[Saved entries]
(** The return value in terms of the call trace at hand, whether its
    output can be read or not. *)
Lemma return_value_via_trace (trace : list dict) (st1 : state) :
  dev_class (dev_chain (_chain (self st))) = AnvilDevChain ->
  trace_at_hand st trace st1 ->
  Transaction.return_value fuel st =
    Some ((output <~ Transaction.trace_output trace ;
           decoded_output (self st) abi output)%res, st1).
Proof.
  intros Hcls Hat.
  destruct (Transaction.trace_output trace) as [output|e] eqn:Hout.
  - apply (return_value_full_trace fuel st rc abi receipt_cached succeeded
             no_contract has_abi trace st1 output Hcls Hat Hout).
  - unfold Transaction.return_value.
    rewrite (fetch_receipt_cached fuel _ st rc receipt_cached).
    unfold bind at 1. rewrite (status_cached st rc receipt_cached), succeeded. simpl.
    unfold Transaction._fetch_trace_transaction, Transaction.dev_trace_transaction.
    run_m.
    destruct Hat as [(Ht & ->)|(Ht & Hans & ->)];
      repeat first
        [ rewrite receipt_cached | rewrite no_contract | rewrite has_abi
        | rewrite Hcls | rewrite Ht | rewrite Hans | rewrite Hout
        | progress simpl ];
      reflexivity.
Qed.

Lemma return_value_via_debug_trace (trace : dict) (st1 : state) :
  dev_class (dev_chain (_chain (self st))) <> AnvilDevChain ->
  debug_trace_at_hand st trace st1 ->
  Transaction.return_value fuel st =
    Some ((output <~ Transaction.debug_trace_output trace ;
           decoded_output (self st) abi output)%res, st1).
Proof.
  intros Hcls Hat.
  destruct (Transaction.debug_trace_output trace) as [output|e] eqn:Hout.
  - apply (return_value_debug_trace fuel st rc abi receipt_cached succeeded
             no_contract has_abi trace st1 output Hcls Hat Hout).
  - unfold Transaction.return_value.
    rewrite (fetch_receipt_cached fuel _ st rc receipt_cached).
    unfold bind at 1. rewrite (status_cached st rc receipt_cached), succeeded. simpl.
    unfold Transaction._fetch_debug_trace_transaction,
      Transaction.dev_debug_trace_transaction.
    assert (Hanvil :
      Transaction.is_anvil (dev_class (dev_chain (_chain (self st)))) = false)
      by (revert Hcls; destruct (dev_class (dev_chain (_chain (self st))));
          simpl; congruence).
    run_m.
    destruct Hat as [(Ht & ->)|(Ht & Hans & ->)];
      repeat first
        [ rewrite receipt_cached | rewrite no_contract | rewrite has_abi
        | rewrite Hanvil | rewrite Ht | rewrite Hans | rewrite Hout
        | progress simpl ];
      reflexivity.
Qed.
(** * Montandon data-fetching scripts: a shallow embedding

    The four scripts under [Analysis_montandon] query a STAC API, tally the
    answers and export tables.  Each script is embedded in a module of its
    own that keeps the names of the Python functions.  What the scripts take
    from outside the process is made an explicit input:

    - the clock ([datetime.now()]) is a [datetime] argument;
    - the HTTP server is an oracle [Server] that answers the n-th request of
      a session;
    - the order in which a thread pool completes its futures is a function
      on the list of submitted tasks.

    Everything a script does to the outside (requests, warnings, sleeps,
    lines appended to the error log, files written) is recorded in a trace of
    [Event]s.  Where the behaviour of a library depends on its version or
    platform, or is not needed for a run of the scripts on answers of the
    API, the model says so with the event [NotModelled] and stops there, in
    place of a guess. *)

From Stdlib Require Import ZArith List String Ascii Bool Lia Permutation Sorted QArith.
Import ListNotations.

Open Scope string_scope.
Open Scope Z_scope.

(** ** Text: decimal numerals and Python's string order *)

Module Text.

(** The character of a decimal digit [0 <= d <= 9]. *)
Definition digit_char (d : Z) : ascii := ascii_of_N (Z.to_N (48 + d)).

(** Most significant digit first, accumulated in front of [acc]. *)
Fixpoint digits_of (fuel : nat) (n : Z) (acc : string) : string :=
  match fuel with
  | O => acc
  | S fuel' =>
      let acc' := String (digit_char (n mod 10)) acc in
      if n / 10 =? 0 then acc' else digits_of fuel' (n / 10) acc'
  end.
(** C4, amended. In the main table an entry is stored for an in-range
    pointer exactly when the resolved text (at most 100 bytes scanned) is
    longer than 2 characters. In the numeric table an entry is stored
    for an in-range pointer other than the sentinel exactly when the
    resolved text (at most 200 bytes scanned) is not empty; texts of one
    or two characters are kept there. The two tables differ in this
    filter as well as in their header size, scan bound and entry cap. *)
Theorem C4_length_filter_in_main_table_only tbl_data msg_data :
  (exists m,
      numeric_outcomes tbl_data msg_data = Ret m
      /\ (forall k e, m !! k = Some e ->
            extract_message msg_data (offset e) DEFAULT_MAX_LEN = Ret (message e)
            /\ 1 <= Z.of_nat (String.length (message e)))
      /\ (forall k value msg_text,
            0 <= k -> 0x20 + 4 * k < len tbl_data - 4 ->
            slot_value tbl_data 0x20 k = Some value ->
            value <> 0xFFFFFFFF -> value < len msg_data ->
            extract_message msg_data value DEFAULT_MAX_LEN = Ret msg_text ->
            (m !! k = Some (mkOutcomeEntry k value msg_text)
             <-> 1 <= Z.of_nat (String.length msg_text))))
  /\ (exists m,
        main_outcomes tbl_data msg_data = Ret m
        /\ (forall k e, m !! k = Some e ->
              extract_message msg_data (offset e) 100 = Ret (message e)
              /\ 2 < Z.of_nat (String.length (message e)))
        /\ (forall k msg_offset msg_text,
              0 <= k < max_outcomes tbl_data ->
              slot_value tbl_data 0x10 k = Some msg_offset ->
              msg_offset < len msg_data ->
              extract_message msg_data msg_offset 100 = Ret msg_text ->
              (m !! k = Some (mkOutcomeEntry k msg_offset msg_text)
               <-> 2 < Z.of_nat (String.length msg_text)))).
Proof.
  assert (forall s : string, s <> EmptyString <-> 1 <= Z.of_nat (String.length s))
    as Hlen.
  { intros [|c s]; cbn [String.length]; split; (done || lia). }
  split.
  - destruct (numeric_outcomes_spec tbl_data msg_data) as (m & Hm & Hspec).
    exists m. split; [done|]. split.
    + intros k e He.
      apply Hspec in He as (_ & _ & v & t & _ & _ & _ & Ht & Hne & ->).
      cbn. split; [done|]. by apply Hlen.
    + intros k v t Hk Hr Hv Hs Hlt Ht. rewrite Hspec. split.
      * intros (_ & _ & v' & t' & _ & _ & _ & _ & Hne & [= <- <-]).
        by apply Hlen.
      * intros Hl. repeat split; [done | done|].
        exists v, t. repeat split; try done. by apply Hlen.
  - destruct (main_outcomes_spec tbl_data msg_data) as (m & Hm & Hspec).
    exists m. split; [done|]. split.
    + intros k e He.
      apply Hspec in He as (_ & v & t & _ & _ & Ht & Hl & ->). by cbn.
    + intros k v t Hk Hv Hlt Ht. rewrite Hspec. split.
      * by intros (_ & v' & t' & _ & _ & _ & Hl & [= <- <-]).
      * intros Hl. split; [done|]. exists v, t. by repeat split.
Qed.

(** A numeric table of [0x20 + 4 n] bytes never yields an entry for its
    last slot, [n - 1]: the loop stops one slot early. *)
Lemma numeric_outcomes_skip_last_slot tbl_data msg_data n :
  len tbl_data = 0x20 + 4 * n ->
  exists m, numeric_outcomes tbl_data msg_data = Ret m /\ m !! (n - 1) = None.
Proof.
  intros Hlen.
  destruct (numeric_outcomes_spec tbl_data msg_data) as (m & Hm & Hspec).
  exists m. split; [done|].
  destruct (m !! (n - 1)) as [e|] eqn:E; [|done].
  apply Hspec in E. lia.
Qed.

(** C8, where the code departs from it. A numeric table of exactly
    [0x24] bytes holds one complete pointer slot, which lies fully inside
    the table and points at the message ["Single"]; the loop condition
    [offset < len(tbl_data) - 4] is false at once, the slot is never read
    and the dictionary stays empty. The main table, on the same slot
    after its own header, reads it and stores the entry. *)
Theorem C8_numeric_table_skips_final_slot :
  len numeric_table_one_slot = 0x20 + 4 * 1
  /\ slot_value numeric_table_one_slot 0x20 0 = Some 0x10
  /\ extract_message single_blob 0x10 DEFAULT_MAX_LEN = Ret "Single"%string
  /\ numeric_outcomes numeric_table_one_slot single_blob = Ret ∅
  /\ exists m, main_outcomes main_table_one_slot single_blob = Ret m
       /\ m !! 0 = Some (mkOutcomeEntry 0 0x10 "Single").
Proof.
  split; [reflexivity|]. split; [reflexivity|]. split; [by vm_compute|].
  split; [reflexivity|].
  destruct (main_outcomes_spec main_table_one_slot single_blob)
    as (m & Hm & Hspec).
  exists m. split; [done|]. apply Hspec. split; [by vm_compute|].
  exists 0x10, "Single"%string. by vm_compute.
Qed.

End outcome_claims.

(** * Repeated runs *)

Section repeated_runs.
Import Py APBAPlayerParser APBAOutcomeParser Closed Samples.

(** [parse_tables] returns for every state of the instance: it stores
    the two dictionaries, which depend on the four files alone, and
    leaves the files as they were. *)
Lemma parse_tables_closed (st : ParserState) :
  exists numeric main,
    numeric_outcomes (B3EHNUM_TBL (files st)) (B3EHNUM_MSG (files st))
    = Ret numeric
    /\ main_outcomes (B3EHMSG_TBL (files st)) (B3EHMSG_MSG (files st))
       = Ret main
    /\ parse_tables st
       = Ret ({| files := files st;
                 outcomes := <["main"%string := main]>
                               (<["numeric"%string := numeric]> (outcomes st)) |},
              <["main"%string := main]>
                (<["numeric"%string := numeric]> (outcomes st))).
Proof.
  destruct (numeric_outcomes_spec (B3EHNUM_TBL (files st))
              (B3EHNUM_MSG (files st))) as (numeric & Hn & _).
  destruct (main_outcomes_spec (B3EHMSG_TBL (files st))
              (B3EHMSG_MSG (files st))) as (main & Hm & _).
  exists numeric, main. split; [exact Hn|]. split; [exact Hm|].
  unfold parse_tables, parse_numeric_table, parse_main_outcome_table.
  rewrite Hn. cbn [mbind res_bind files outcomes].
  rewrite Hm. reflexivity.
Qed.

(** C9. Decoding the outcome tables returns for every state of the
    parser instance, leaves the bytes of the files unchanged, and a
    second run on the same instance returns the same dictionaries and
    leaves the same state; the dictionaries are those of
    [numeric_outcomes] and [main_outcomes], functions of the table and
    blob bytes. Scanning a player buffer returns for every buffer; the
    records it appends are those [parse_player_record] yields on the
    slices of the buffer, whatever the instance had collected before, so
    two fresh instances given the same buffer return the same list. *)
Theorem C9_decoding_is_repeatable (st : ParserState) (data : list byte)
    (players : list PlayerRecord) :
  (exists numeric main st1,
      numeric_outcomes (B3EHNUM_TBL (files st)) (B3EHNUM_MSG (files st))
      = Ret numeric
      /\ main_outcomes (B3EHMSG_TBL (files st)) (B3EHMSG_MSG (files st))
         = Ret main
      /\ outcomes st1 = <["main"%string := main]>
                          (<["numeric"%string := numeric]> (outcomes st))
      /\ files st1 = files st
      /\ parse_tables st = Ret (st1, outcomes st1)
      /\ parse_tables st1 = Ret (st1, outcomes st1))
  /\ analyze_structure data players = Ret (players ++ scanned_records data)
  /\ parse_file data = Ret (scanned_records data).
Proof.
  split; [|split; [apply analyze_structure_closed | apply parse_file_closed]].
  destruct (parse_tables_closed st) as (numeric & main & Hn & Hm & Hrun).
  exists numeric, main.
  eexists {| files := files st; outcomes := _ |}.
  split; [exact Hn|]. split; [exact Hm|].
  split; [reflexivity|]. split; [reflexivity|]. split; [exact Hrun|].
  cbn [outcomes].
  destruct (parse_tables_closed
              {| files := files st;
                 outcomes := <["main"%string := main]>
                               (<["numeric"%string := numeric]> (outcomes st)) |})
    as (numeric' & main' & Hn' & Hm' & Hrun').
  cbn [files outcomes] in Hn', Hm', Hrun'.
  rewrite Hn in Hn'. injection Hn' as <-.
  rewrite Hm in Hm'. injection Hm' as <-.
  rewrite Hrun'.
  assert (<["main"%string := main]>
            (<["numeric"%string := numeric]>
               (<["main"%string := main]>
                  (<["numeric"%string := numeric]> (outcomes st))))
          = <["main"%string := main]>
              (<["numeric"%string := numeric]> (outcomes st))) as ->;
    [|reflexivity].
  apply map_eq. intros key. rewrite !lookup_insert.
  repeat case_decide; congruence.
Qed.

(Instructions for the task):
Go through the entries above and pull out each line with "functions" in it.

(Answer):
    own that keeps the names of the Python functions.  What the scripts take
    [numeric_outcomes] and [main_outcomes], functions of the table and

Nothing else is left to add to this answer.